RECORD EXTRACTS.
(* ===== verification/Asm.v ===== *)
(** * The assembly of the kernel

    The entry of system calls (kernel/src/arch/syscall_entry.rs), the stubs of
    interrupts (arch/asm/interrupt_stubs.rs), [context_switch] (arch/asm/mod.rs),
    the jumps into user mode (arch/userspace.rs, arch/asm/trampolines.S) and the three
    places of scheduler/mod.rs that load a task's registers.  Each is a list of the
    source's instructions for a processor with the registers they use; the Rust function
    that is called in the middle is an argument.

    The processor is the 64-bit mode of the manuals: an interrupt aligns the stack to 16
    bytes and pushes SS, RSP, RFLAGS, CS and RIP whatever the privilege, [iretq] pops
    these five, a selector loaded into GS clears its base.  Memory is words of eight
    bytes at their addresses; stack addresses do not wrap (a kernel stack is far from
    address 0).  The statics of syscall_entry.rs are a store of their own. *)

From stdpp Require Import prelude list numbers.
From S2P Require Import Prelude TaskQueue Task Mlfq Sched.
Open Scope Z_scope.

Inductive reg := RAX | RBX | RCX | RDX | RBP | RSI | RDI | R8 | R9 | R10 | R11 | R12 | R13 | R14 | R15.
#[export] Instance reg_eq_dec : EqDecision reg.
Proof. solve_decision. Defined.

Inductive global := USER_RSP_SCRATCH | USER_CR3_SCRATCH | KERNEL_STACK_PTR | KERNEL_CR3.

(** The register and the static that an instruction names. *)
Definition reg_eqb (r r' : reg) : bool :=
  match r, r' with
  | RAX, RAX | RBX, RBX | RCX, RCX | RDX, RDX | RBP, RBP | RSI, RSI | RDI, RDI | R8, R8
  | R9, R9 | R10, R10 | R11, R11 | R12, R12 | R13, R13 | R14, R14 | R15, R15 => true
  | _, _ => false
  end.
Definition global_eqb (g g' : global) : bool :=
  match g, g' with
  | USER_RSP_SCRATCH, USER_RSP_SCRATCH | USER_CR3_SCRATCH, USER_CR3_SCRATCH
  | KERNEL_STACK_PTR, KERNEL_STACK_PTR | KERNEL_CR3, KERNEL_CR3 => true
  | _, _ => false
  end.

INSTRUCTIONS TO FOLLOW. Retype exactly the lines from the first line of the records above through the line containing "interrupts (arch/asm/interrupt_stubs.rs), [context_switch]", both included, and nothing else.

ANSWER.
(* ===== verification/Asm.v ===== *)
(** * The assembly of the kernel

    The entry of system calls (kernel/src/arch/syscall_entry.rs), the stubs of
    interrupts (arch/asm/interrupt_stubs.rs), [context_switch] (arch/asm/mod.rs),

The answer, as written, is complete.